Instructions to follow: Give back, word for word, the lines in the listing below from the one holding "From stdpp Require Import base option" down to the one holding "Definition digit_val (c", both ends included.

BEGIN Available records

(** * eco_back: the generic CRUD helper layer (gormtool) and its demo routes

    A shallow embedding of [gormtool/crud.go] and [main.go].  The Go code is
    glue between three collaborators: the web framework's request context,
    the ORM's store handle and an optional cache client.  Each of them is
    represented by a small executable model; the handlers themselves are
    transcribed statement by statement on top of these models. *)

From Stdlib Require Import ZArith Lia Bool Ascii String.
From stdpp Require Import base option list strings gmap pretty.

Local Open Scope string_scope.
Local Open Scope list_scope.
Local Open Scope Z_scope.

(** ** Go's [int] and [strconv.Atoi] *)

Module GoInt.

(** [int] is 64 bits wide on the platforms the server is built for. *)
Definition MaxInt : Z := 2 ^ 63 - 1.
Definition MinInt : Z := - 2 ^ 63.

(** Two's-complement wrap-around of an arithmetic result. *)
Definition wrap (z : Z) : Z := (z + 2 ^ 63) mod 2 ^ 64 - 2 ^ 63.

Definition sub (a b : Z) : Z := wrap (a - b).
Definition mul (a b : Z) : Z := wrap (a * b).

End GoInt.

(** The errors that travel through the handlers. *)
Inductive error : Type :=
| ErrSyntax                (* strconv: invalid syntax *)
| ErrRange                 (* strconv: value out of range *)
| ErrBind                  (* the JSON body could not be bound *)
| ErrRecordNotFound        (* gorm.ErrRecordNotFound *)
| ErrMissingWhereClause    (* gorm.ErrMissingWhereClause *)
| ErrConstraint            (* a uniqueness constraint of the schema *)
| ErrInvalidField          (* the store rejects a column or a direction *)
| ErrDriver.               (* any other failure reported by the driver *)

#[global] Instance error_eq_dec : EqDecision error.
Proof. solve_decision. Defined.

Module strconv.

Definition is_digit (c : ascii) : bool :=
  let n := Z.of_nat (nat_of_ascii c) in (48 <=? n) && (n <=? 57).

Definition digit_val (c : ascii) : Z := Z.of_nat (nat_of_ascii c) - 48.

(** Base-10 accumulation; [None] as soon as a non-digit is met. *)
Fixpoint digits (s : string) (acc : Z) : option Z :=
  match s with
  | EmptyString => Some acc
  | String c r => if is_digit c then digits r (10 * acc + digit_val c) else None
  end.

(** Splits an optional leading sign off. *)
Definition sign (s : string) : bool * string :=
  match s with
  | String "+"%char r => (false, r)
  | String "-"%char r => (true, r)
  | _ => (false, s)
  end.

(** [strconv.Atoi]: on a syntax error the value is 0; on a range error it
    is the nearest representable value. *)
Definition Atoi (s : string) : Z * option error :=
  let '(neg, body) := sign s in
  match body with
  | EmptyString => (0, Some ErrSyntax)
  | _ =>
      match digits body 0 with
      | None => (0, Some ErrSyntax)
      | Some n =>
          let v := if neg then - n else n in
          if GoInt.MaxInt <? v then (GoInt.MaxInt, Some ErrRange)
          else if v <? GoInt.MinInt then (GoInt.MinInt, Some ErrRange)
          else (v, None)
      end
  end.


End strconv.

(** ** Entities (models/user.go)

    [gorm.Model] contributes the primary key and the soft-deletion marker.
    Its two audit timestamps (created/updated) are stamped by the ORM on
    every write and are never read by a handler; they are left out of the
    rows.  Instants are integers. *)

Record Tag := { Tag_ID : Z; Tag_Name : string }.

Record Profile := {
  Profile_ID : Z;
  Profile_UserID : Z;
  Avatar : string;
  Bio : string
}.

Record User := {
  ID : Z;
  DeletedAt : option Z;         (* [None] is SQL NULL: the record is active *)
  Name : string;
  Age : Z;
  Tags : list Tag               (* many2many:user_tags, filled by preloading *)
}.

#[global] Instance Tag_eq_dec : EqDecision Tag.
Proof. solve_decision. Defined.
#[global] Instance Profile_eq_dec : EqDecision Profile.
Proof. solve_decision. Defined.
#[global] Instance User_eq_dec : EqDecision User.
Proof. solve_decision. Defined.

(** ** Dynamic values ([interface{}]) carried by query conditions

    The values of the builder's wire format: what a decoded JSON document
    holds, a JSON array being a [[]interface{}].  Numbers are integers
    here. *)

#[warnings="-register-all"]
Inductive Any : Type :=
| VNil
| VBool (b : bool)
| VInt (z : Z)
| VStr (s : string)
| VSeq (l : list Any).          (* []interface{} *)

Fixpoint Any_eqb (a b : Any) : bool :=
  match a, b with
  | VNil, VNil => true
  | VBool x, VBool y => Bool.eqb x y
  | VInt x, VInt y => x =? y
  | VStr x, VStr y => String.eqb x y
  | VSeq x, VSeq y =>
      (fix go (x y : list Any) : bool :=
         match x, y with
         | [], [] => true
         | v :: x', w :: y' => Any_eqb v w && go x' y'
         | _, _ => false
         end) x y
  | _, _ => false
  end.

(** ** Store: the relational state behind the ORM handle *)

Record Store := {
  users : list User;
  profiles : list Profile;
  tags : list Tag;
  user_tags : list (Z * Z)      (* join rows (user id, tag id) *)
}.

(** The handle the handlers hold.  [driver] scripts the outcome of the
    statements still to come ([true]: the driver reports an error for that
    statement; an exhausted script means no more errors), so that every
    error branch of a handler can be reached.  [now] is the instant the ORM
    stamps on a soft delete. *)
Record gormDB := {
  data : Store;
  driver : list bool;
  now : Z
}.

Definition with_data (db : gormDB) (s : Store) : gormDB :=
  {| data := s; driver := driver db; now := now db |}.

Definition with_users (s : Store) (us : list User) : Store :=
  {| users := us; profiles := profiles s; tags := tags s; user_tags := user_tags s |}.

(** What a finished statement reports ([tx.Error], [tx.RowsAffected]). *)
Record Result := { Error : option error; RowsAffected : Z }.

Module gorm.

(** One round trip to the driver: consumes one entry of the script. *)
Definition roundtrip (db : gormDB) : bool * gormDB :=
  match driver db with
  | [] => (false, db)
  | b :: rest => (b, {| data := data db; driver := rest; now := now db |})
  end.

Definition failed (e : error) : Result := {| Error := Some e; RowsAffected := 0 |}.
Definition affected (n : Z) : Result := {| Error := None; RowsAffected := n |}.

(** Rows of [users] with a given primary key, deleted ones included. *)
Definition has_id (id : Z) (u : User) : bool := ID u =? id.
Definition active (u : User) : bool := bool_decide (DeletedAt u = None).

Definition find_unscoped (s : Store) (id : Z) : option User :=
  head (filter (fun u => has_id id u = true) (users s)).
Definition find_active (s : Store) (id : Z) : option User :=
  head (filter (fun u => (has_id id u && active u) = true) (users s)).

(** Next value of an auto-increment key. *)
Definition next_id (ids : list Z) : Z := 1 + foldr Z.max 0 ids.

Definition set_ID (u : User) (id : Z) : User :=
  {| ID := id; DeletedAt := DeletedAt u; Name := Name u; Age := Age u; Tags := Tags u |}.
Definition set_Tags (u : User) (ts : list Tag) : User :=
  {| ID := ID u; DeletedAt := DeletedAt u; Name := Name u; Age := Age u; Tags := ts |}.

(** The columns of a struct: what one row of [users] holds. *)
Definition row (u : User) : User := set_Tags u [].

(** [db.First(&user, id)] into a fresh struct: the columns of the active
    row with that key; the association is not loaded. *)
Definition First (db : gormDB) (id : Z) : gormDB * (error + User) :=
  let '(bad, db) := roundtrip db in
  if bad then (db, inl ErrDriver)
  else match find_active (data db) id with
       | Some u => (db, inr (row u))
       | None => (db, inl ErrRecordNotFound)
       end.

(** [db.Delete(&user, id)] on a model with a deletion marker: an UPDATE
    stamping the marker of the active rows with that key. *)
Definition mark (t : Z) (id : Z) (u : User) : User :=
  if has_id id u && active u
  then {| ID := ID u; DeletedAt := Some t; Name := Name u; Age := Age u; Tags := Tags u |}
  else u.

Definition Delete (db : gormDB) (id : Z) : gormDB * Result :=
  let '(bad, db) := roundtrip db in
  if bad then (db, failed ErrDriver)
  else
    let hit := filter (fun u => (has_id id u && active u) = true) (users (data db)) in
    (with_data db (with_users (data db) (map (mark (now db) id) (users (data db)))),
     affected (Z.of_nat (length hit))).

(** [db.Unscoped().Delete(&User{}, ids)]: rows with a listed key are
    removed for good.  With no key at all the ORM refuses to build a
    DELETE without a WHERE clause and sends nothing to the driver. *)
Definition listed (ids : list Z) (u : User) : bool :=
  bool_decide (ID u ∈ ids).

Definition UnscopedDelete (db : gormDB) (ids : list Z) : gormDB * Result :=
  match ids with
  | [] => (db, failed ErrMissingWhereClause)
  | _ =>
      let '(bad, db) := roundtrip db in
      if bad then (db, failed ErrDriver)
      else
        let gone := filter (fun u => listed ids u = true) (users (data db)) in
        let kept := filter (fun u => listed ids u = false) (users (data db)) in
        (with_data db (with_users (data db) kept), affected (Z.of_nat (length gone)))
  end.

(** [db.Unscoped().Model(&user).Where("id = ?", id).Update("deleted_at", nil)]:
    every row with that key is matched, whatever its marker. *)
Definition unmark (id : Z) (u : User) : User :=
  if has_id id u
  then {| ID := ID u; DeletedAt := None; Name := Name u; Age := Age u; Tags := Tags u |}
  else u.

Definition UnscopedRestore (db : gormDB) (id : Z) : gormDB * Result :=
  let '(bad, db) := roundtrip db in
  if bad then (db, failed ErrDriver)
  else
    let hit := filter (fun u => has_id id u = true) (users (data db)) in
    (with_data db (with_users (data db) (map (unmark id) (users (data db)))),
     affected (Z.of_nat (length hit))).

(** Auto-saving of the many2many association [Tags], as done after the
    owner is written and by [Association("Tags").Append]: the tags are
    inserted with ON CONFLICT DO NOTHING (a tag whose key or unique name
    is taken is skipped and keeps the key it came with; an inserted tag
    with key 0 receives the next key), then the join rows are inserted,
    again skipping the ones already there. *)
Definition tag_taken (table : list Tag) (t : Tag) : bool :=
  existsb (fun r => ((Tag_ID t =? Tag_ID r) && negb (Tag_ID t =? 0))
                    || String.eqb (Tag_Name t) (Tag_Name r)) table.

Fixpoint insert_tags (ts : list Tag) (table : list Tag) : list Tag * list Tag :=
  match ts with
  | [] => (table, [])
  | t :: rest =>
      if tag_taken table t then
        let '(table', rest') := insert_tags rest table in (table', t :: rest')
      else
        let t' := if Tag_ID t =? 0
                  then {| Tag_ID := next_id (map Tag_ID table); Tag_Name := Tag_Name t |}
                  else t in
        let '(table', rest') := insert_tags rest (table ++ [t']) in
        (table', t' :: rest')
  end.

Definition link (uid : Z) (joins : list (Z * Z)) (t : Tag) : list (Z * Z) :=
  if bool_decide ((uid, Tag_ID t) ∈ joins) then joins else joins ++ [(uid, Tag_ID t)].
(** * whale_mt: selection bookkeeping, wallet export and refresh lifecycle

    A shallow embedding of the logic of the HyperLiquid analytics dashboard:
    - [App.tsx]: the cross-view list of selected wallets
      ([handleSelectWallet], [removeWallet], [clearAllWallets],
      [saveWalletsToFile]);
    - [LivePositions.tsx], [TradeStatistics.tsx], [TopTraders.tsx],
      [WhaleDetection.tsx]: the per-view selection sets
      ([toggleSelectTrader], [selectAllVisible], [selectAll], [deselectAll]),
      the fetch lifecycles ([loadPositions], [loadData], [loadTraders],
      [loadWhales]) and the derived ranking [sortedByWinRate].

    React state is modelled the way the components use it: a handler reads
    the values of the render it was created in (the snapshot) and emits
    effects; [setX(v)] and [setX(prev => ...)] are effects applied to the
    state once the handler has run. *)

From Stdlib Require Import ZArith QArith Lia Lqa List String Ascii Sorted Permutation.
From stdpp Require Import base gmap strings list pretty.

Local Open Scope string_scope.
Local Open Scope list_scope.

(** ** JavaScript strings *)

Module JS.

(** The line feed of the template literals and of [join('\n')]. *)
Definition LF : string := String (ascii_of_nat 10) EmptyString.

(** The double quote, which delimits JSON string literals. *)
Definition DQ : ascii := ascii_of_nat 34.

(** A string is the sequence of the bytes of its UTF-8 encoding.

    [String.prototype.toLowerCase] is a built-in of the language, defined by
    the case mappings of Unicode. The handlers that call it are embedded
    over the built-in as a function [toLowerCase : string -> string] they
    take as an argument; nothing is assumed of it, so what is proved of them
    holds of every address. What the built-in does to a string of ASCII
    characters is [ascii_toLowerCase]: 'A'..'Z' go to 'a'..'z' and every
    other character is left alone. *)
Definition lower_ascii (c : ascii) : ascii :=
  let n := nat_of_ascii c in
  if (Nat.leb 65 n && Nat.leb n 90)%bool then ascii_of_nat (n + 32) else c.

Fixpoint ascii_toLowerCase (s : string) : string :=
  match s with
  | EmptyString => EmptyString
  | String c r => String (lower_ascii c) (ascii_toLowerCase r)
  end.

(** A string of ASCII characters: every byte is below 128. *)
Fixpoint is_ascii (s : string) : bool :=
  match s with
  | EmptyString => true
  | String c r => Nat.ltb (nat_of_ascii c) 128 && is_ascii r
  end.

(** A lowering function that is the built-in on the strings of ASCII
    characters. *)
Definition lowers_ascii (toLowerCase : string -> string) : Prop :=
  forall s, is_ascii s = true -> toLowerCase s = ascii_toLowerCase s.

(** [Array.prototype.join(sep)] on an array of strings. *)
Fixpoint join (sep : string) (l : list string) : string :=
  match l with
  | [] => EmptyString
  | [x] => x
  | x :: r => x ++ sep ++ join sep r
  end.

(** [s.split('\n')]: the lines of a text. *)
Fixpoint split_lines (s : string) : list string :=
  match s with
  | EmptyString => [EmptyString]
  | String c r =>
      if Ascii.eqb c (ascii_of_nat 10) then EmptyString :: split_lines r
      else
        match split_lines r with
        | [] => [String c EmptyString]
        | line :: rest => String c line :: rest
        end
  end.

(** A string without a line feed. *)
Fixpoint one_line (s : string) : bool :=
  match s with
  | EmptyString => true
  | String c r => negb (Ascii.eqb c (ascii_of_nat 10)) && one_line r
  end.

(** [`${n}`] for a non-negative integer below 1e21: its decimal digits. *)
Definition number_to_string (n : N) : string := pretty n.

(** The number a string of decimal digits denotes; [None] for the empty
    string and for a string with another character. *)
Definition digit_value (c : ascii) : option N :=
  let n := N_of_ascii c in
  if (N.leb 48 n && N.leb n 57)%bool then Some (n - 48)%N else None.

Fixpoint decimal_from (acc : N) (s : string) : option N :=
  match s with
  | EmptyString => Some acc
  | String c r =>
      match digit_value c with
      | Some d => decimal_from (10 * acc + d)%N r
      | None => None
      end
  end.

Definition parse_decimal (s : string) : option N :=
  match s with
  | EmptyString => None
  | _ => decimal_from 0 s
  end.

END Available records

Expected answer:
From stdpp Require Import base option list strings gmap pretty.

Local Open Scope string_scope.
Local Open Scope list_scope.
Local Open Scope Z_scope.

(** ** Go's [int] and [strconv.Atoi] *)

Module GoInt.

(** [int] is 64 bits wide on the platforms the server is built for. *)
Definition MaxInt : Z := 2 ^ 63 - 1.
Definition MinInt : Z := - 2 ^ 63.

(** Two's-complement wrap-around of an arithmetic result. *)
Definition wrap (z : Z) : Z := (z + 2 ^ 63) mod 2 ^ 64 - 2 ^ 63.

Definition sub (a b : Z) : Z := wrap (a - b).
Definition mul (a b : Z) : Z := wrap (a * b).

End GoInt.

(** The errors that travel through the handlers. *)
Inductive error : Type :=
| ErrSyntax                (* strconv: invalid syntax *)
| ErrRange                 (* strconv: value out of range *)
| ErrBind                  (* the JSON body could not be bound *)
| ErrRecordNotFound        (* gorm.ErrRecordNotFound *)
| ErrMissingWhereClause    (* gorm.ErrMissingWhereClause *)
| ErrConstraint            (* a uniqueness constraint of the schema *)
| ErrInvalidField          (* the store rejects a column or a direction *)
| ErrDriver.               (* any other failure reported by the driver *)

#[global] Instance error_eq_dec : EqDecision error.
Proof. solve_decision. Defined.

Module strconv.

Definition is_digit (c : ascii) : bool :=
  let n := Z.of_nat (nat_of_ascii c) in (48 <=? n) && (n <=? 57).

Definition digit_val (c : ascii) : Z := Z.of_nat (nat_of_ascii c) - 48.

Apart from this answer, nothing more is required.